[Stored data]
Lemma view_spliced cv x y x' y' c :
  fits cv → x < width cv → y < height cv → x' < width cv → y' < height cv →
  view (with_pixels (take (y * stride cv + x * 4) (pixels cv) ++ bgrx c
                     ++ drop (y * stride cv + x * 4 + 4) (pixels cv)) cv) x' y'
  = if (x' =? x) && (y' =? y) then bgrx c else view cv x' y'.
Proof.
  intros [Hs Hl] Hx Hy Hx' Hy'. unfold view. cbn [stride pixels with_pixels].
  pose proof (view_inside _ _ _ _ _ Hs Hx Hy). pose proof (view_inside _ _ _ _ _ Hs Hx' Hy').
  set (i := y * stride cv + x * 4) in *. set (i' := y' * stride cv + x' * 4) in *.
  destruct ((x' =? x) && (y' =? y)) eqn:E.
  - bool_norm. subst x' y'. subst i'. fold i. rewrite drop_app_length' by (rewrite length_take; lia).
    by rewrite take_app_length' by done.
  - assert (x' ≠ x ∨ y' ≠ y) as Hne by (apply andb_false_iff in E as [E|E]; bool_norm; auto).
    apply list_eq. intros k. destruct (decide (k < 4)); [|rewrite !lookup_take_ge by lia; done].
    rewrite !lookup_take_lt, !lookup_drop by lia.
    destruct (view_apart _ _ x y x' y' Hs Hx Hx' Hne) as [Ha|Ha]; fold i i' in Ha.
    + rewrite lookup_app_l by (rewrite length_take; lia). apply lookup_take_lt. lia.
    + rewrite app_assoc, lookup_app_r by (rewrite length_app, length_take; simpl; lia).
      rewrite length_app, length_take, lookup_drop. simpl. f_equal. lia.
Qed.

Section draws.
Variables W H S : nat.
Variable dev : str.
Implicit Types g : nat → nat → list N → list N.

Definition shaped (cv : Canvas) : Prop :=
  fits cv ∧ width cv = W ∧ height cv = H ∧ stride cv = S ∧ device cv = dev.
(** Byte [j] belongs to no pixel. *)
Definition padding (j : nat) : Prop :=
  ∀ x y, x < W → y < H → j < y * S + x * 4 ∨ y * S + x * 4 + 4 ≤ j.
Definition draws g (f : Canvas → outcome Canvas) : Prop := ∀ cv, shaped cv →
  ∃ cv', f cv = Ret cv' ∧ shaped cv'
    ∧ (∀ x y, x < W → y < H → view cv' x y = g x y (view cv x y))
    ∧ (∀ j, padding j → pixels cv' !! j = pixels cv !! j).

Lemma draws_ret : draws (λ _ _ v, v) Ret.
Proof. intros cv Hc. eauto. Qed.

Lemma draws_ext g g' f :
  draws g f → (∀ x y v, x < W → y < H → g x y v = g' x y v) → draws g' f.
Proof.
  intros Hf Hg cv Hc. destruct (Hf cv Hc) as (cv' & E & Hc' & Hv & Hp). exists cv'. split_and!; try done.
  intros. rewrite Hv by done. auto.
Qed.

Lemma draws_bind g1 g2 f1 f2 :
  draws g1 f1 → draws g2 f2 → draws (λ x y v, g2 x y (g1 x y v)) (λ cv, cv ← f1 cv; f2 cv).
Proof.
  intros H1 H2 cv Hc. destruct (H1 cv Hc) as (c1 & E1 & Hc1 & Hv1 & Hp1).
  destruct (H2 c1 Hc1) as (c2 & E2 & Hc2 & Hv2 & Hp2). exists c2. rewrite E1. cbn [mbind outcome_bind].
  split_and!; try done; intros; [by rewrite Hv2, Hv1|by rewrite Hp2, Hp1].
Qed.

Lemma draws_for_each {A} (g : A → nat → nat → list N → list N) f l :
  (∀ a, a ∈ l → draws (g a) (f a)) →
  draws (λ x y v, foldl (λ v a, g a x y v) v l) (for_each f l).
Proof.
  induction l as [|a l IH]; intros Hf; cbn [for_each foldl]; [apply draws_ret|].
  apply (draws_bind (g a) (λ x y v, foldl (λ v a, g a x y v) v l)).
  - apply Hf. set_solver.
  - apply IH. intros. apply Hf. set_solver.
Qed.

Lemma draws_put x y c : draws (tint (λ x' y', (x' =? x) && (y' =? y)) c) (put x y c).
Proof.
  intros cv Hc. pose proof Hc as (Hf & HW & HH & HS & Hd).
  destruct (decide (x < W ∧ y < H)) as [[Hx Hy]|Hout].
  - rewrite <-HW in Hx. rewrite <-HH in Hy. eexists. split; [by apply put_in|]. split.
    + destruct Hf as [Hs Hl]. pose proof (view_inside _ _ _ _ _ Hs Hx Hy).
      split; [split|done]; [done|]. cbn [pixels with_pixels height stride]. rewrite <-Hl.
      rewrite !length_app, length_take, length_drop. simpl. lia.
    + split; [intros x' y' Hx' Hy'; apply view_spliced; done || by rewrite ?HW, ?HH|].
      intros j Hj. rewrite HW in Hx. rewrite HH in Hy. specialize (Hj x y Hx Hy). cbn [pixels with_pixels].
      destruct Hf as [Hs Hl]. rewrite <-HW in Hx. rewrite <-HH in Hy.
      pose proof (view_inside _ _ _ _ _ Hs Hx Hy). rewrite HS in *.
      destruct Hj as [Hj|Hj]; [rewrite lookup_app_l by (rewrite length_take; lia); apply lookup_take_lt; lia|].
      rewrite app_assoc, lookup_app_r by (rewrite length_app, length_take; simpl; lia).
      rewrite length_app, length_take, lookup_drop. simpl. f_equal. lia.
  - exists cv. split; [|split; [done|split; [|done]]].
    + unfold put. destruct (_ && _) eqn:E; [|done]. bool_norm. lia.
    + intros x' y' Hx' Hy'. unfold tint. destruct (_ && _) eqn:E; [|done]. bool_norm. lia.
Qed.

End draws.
...
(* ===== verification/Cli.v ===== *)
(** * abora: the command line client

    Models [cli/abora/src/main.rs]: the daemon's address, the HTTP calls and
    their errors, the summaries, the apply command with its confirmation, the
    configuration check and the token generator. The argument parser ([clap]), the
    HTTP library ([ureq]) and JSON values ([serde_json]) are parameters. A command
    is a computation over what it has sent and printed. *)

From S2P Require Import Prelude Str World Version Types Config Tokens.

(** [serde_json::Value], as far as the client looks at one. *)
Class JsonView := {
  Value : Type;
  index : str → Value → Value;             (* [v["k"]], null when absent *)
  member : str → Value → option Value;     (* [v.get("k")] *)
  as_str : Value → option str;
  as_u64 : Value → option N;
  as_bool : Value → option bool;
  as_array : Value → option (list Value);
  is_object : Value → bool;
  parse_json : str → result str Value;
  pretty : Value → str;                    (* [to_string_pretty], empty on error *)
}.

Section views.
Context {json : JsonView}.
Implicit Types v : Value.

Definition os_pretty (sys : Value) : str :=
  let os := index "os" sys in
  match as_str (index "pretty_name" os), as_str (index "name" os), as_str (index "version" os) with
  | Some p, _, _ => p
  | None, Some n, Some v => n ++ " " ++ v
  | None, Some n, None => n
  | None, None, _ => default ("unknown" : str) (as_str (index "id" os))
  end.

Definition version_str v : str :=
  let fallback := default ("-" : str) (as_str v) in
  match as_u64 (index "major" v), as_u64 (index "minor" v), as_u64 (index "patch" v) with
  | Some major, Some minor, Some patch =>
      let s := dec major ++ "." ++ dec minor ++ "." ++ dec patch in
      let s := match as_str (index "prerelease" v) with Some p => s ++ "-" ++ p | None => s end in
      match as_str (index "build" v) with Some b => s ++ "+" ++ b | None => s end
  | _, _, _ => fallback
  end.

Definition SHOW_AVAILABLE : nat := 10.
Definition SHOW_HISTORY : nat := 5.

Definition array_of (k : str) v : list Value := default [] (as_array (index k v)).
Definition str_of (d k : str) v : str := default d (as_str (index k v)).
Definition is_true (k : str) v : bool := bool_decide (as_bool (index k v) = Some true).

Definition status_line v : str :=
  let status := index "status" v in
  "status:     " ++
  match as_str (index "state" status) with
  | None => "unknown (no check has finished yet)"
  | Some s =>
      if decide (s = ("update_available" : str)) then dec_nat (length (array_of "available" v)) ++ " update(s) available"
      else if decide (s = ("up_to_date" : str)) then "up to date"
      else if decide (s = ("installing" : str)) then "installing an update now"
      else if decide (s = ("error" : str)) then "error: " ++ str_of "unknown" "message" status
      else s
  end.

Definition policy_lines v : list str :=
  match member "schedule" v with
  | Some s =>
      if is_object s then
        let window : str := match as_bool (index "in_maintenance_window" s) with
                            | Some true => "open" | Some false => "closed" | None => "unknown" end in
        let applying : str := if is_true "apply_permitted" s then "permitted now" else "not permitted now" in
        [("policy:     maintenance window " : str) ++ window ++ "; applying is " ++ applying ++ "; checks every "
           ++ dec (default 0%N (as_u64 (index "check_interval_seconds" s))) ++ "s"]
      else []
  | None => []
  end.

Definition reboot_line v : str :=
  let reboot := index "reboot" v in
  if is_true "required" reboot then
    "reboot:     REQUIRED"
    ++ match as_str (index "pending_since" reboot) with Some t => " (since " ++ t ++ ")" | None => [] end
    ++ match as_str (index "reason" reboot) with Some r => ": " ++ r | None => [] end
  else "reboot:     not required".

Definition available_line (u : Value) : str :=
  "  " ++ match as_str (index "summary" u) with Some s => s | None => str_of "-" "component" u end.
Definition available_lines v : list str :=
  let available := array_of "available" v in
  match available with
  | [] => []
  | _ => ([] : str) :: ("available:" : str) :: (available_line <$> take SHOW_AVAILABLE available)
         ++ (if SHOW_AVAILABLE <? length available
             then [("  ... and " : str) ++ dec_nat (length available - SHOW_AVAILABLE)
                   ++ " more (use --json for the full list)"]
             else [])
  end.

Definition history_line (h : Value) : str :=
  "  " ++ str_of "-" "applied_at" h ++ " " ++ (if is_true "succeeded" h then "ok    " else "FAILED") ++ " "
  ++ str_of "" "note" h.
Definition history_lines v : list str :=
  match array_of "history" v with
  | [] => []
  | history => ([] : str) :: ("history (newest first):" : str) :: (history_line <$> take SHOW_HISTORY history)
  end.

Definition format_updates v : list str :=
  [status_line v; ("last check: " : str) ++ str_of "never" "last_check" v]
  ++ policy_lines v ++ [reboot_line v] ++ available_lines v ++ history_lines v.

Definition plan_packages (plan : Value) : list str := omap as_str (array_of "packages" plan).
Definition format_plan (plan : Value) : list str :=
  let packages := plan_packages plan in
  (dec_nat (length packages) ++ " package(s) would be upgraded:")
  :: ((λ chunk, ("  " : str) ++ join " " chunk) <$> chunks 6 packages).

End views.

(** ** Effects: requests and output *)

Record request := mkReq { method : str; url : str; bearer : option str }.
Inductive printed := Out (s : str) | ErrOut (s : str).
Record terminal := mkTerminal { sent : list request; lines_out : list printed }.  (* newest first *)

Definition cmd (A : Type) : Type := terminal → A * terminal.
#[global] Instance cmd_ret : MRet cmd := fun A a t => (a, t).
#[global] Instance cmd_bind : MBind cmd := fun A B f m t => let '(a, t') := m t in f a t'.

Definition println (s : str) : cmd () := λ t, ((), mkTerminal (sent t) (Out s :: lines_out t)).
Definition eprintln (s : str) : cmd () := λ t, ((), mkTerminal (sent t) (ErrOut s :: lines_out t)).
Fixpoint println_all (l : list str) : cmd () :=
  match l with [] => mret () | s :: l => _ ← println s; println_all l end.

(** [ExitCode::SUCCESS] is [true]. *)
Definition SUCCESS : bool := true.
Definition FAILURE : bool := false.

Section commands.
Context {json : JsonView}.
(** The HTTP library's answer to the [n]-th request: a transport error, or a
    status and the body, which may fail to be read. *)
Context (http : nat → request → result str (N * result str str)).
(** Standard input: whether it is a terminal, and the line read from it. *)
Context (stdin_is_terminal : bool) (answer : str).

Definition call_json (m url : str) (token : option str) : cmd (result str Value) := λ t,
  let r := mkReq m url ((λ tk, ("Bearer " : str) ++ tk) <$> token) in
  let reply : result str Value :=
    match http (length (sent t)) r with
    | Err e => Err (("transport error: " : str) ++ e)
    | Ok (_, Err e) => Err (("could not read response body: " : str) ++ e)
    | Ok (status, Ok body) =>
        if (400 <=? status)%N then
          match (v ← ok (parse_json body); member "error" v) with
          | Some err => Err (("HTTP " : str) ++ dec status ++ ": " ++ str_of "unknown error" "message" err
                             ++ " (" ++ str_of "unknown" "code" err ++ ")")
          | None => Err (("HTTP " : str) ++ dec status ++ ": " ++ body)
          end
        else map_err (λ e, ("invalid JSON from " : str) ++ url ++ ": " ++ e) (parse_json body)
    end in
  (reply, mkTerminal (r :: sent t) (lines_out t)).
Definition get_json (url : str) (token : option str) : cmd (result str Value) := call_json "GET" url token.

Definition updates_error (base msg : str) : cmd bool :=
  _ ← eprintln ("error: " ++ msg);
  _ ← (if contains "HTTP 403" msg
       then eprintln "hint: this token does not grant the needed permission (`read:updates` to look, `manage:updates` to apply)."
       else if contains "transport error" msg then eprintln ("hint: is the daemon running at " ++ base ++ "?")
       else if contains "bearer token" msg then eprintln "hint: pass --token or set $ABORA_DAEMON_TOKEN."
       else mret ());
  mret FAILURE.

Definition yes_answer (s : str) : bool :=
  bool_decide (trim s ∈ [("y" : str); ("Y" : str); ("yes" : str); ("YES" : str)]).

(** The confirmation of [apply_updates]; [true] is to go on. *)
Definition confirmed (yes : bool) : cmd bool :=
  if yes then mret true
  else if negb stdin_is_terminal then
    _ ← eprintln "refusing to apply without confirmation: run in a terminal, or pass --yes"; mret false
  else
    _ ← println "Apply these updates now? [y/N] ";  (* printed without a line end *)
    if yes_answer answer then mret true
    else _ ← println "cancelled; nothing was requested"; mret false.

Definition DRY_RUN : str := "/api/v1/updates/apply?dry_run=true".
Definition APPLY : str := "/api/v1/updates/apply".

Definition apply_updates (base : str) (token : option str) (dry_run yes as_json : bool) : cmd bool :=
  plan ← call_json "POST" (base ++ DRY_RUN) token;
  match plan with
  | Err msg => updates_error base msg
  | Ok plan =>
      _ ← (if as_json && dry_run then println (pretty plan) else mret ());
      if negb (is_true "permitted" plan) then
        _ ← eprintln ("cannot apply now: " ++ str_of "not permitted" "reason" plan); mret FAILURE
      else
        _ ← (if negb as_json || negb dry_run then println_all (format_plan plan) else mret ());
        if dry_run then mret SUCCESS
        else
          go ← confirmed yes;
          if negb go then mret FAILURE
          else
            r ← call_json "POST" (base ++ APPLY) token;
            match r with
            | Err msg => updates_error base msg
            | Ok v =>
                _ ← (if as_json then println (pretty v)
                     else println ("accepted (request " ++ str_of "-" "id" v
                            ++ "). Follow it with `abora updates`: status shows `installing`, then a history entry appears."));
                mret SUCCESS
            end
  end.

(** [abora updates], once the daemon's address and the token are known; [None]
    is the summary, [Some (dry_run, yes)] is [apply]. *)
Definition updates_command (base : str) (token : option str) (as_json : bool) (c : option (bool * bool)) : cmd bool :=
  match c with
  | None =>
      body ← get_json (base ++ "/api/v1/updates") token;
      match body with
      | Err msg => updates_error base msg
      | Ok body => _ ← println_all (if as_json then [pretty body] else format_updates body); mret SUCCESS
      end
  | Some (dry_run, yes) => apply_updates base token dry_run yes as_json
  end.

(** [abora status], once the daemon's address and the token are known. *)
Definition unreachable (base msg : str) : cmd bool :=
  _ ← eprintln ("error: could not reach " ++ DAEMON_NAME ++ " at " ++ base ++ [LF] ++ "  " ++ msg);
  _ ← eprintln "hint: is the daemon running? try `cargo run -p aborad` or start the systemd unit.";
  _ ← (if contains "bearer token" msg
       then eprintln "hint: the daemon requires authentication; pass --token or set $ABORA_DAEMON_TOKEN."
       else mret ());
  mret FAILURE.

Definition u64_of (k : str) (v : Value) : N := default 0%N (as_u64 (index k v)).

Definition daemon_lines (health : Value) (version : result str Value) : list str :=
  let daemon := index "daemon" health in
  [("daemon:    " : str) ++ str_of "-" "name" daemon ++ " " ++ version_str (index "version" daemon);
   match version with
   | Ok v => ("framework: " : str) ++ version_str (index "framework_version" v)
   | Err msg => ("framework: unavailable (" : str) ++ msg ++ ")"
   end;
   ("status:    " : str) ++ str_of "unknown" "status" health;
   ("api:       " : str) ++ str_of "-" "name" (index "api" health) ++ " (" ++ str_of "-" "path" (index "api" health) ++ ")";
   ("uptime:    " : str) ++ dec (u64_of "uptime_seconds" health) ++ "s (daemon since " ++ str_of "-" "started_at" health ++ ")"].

# YOUR OBJECTIVE
Given the records above, reproduce precisely and only the lines between the line holding "match (v ← ok" and the line holding "this token does", inclusive.

# EXERCISE ANSWER
          match (v ← ok (parse_json body); member "error" v) with
          | Some err => Err (("HTTP " : str) ++ dec status ++ ": " ++ str_of "unknown error" "message" err
                             ++ " (" ++ str_of "unknown" "code" err ++ ")")
          | None => Err (("HTTP " : str) ++ dec status ++ ": " ++ body)
          end
        else map_err (λ e, ("invalid JSON from " : str) ++ url ++ ": " ++ e) (parse_json body)
    end in
  (reply, mkTerminal (r :: sent t) (lines_out t)).
Definition get_json (url : str) (token : option str) : cmd (result str Value) := call_json "GET" url token.

Definition updates_error (base msg : str) : cmd bool :=
  _ ← eprintln ("error: " ++ msg);
  _ ← (if contains "HTTP 403" msg
       then eprintln "hint: this token does not grant the needed permission (`read:updates` to look, `manage:updates` to apply)."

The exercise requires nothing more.